* YOUR GOAL *
Repeat the stretch of entries below from the line with "else fold_left (select_token" through the line with "assert (forall n". Include both ends and add nothing.

(Stored data entries)
Definition custom_script (mdsload when where_ : string) : string :=
  (LUA_IMPORT +:+ prepare_option mdsload +:+ LUA_CALCULATE_LOAD +:+ prepare_option mdsload +:+
   LUA_PREPARE_WHEN +:+ prepare_option when +:+ LUA_PREPARE_WHERE +:+ prepare_option where_ +:+
   LUA_RETURN)%string.

Definition strlen (s : string) : Z := Z.of_nat (String.length s).

Definition custom_script_size (mdsload when where_ : string) : Z :=
  strlen LUA_IMPORT + strlen mdsload + strlen LUA_CALCULATE_LOAD + strlen mdsload +
  strlen LUA_PREPARE_WHEN + strlen when + strlen LUA_PREPARE_WHERE + strlen where_ +
  strlen LUA_RETURN.

Definition howmuch_script (howmuch : string) : string :=
  (LUA_PREPARE_HOWMUCH +:+ howmuch +:+ LUA_RETURN_HOWMUCH)%string.

Definition howmuch_script_size (howmuch : string) : Z :=
  strlen LUA_PREPARE_HOWMUCH + strlen howmuch + strlen LUA_RETURN_HOWMUCH.

(** ** The C library: atof and strtok *)

Definition is_space (c : ascii) : bool :=
  let n := Z.of_nat (nat_of_ascii c) in (n =? 32) || ((9 <=? n) && (n <=? 13)).

Definition digit (c : ascii) : option Z :=
  let n := Z.of_nat (nat_of_ascii c) in
  if (48 <=? n) && (n <=? 57) then Some (n - 48) else None.

Fixpoint skip_space (s : string) : string :=
  match s with
  | String c s' => if is_space c then skip_space s' else s
  | EmptyString => s
  end.

Definition take_sign (s : string) : bool * string :=
  match s with
  | String "-"%char s' => (true, s')
  | String "+"%char s' => (false, s')
  | _ => (false, s)
  end.

(** value, number of digits, rest *)
Fixpoint take_digits (acc : Z) (n : nat) (s : string) : Z * nat * string :=
  match s with
  | String c s' =>
      match digit c with
      | Some d => take_digits (10 * acc + d) (S n) s'
      | None => (acc, n, s)
      end
  | EmptyString => (acc, n, s)
  end.

Definition take_fraction (acc : Z) (s : string) : Z * nat * string :=
  match s with
  | String "."%char s' => take_digits acc 0 s'
  | _ => (acc, O, s)
  end.

Definition take_exponent (s : string) : Z :=
  match s with
  | String c s' =>
      if Ascii.eqb c "e"%char || Ascii.eqb c "E"%char then
        let '(neg, s') := take_sign s' in
        let '(e, n, _) := take_digits 0 0 s' in
        if neg then - e else e
      else 0
  | EmptyString => 0
  end.

Definition pow10 (e : Z) : Q :=
  if 0 <=? e then inject_Z (10 ^ e) else (1 # Z.to_pos (10 ^ (- e)))%Q.

(** The decimal numbers of [strtod]. *)
Definition decimal (s : string) : Q :=
  let '(neg, s) := take_sign (skip_space s) in
  let '(i, n, s) := take_digits 0 0 s in
  let '(m, k, s) := take_fraction i s in
  if Nat.eqb (n + k) 0 then 0%Q
  else
    let q := (inject_Z m * pow10 (take_exponent s - Z.of_nat k))%Q in
    if neg then Qopp q else q.

Definition LINE_MAX : Z := 2048.

(** [strtok(ret, " ")] until it returns NULL: the non-empty runs between spaces. *)
Fixpoint tokens_from (cur s : string) : list string :=
  match s with
  | EmptyString => match cur with EmptyString => [] | _ => [cur] end
  | String c s' =>
      if Ascii.eqb c " "%char then
        match cur with EmptyString => tokens_from EmptyString s'
                     | _ => cur :: tokens_from EmptyString s' end
      else tokens_from (cur +:+ String c EmptyString) s'
  end.

Definition strtok_all (s : string) : list string := tokens_from EmptyString s.

Section Glue.
Context {D : Type} `{CDouble D} `{LuaVM D}.
(** the spellings [strtod] knows besides decimal numbers (INF, NAN, hexadecimal) *)
Context (strtod_special : string -> option D).

Definition atof (s : string) : D :=
  match strtod_special s with Some d => d | None => d_of_Q (decimal s) end.

(** The chunk loop of [custom_balancer]: every space or line end closes a number. *)
Fixpoint parse_targets_from (m : Z) (cur s : string) (tg : gmap Z D) : gmap Z D :=
  match s with
  | EmptyString => tg
  | String c s' =>
      let cur := (cur +:+ String c EmptyString)%string in
      if Ascii.eqb c " "%char || Ascii.eqb c "010"%char
      then parse_targets_from (s32 (m + 1)) EmptyString s' (<[m := atof cur]> tg)
      else parse_targets_from m cur s' tg
  end.

Definition parse_targets (ret : string) (tg : gmap Z D) : gmap Z D :=
  parse_targets_from 0 EmptyString ret tg.

(** [strcpy(ret, lua_tostring(...))] into [char ret[LINE_MAX]]; when the script failed
    [ret] keeps what the stack held. *)
Definition lua_answer (ret0 : string) (r : option (lua_val D)) : res string :=
  match r with
  | None => Ok ret0
  | Some v =>
      match lua_tostring v with
      | None => Abort
      | Some s => check (strlen s <? LINE_MAX) ;; Ok s
      end
  end.

(** One rank's sextuplet of the argument table. *)
Definition rank_args {C} (meta : load_vec C -> D) (l : mds_load_t C D) : list (lua_val D) :=
  [LNum (meta (ml_auth l)); LNum (meta (ml_all l)); LNum (ml_req_rate l);
   LNum (ml_queue_len l); LNum (ml_cpu_load_avg l); LNum (d_of_Z (-1))].

(** ** The fragment selector

    [A] is a directory fragment, [pop] its load at [rebalance_time] and [id] its identity;
    [smaller] is the multimap in ascending order. *)
Section Selector.
Context {A : Type} (pop : A -> D) (id : A -> Z).

Record export_state := mk_exports {
  es_exports : list A;
  es_have : D;
  es_already : gset Z
}.

Definition select_token (frags : list A) (st : res export_state) (token : string)
  : res export_state :=
  st ← st;
  check (strlen token <? LINE_MAX) ;;
  match d_trunc (atof token - d_of_Z 1)%dbl with
  | Some i =>
      check ((- 2 ^ 31 <=? i) && (i <? 2 ^ 31)) ;;
      if i <? 0 then Abort
      else match frags !! Z.to_nat i with
           | Some f => Ok (mk_exports (es_exports st ++ [f]) (es_have st + pop f)%dbl
                             ({[id f]} ∪ es_already st))
           | None => Abort
           end
  | None => Abort
  end.

Definition fragment_selector_luahook (log_file howmuch ret0 : string)
    (smaller : list (D * A)) (amount : D) (st : export_state) : res export_state :=
  match smaller with
  | [] => Ok st
  | _ =>
      let rev := reverse smaller in
      let arg := LStr log_file :: LNum amount :: map (fun x => LNum (fst x)) rev in
      let frags := map snd rev in
      ret ← lua_answer ret0 (lua_run (howmuch_script howmuch) arg);
      if bool_decide (ret = "-1"%string) then Ok st
      else fold_left (select_token frags) (strtok_all ret) (Ok st)
  end.

End Selector.
End Glue.
Arguments export_state D A : clear implicits.

(** ** Properties *)

Lemma expand_newlines_step c s :
  expand_newlines (String c s) = String c (expand_newlines s) \/
  exists s', s = String "n"%char s' /\
    expand_newlines (String c s) = String " "%char (nl +:+ expand_newlines s').
Proof.
  destruct s as [|d s']; destruct c as [[] [] [] [] [] [] [] []]; auto;
    destruct d as [[] [] [] [] [] [] [] []]; auto; right; by exists s'.
Qed.

Lemma expand_newlines_length s : String.length (expand_newlines s) = String.length s.
Proof.
  assert (forall n t, (String.length t <= n)%nat ->
    String.length (expand_newlines t) = String.length t) as Hgen; [|by eapply Hgen].
  induction n as [|n IH]; intros [|c t] Hn; simpl in Hn; try (simpl; lia).
  destruct (expand_newlines_step c t) as [E|(t' & -> & E)]; rewrite E.
  - cbn [String.length]. rewrite IH; lia.
  - cbn [String.length]. rewrite string_app_length, IH; simpl in *; lia.
Qed.

Lemma prepare_option_length s : String.length (prepare_option s) = String.length s.
Proof. unfold prepare_option. by rewrite expand_newlines_length, replace_underscores_length. Qed.

(** Whatever the options hold, the scripts of [custom_balancer] and of the fragment
    selector with their terminating NUL are exactly one byte longer than the arrays they are
    written to, while the script of [meta_load] fits its array. *)
Theorem lua_script_arrays mdsload when where_ howmuch metaload :
  strlen (custom_script mdsload when where_) + 1 = custom_script_size mdsload when where_ + 1 /\
  strlen (howmuch_script howmuch) + 1 = howmuch_script_size howmuch + 1 /\
  strlen (meta_script metaload) + 1 <= meta_script_size metaload.
Proof.
  split_and!; [..|apply meta_script_fits].
  - unfold custom_script, custom_script_size, strlen.
    rewrite !string_app_length, !prepare_option_length. lia.
  - unfold howmuch_script, howmuch_script_size, strlen. rewrite !string_app_length. lia.
Qed.

Definition is_sep (c : ascii) : bool := Ascii.eqb c " "%char || Ascii.eqb c "010"%char.

Fixpoint no_sep (s : string) : bool :=
  match s with EmptyString => true | String c s' => negb (is_sep c) && no_sep s' end.

(** the value the generated script returns: every target followed by a space *)
Fixpoint print_targets (ws : list string) : string :=
  match ws with [] => EmptyString | w :: ws' => w +:+ " " +:+ print_targets ws' end.

Lemma str_app_assoc (a b c : string) : ((a +:+ b) +:+ c = a +:+ (b +:+ c))%string.
Proof.
  induction a as [|x a IH]; [done|]. change (String x ((a +:+ b) +:+ c) = String x (a +:+ (b +:+ c)))%string.
  by rewrite IH.
Qed.

Lemma str_app_nil (a : string) : (a +:+ EmptyString = a)%string.
Proof. induction a as [|x a IH]; [done|]. change (String x (a +:+ EmptyString) = String x a)%string. by rewrite IH. Qed.

Section GlueFacts.
Context {D : Type} `{CDouble D} `{LuaVM D} (strtod_special : string -> option D).

Lemma parse_word m w : forall cur rest tg,
  no_sep w = true ->
  parse_targets_from strtod_special m cur (w +:+ String " "%char rest) tg =
  parse_targets_from strtod_special (s32 (m + 1)) EmptyString rest
    (<[m := atof strtod_special (cur +:+ w +:+ " ")]> tg).
Proof.
  induction w as [|c w IH]; intros cur rest tg Hs; [done|].
  apply andb_true_iff in Hs as [Hc Hw]. apply negb_true_iff in Hc.
  change (String c w +:+ String " "%char rest)%string
    with (String c (w +:+ String " "%char rest)).
  cbn [parse_targets_from]. unfold is_sep in Hc. rewrite Hc, IH by done.
  by rewrite str_app_assoc.
Qed.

* SOLUTION FOR THIS EXERCISE *
      else fold_left (select_token frags) (strtok_all ret) (Ok st)
  end.

End Selector.
End Glue.
Arguments export_state D A : clear implicits.

(** ** Properties *)

Lemma expand_newlines_step c s :
  expand_newlines (String c s) = String c (expand_newlines s) \/
  exists s', s = String "n"%char s' /\
    expand_newlines (String c s) = String " "%char (nl +:+ expand_newlines s').
Proof.
  destruct s as [|d s']; destruct c as [[] [] [] [] [] [] [] []]; auto;
    destruct d as [[] [] [] [] [] [] [] []]; auto; right; by exists s'.
Qed.

Lemma expand_newlines_length s : String.length (expand_newlines s) = String.length s.
Proof.
  assert (forall n t, (String.length t <= n)%nat ->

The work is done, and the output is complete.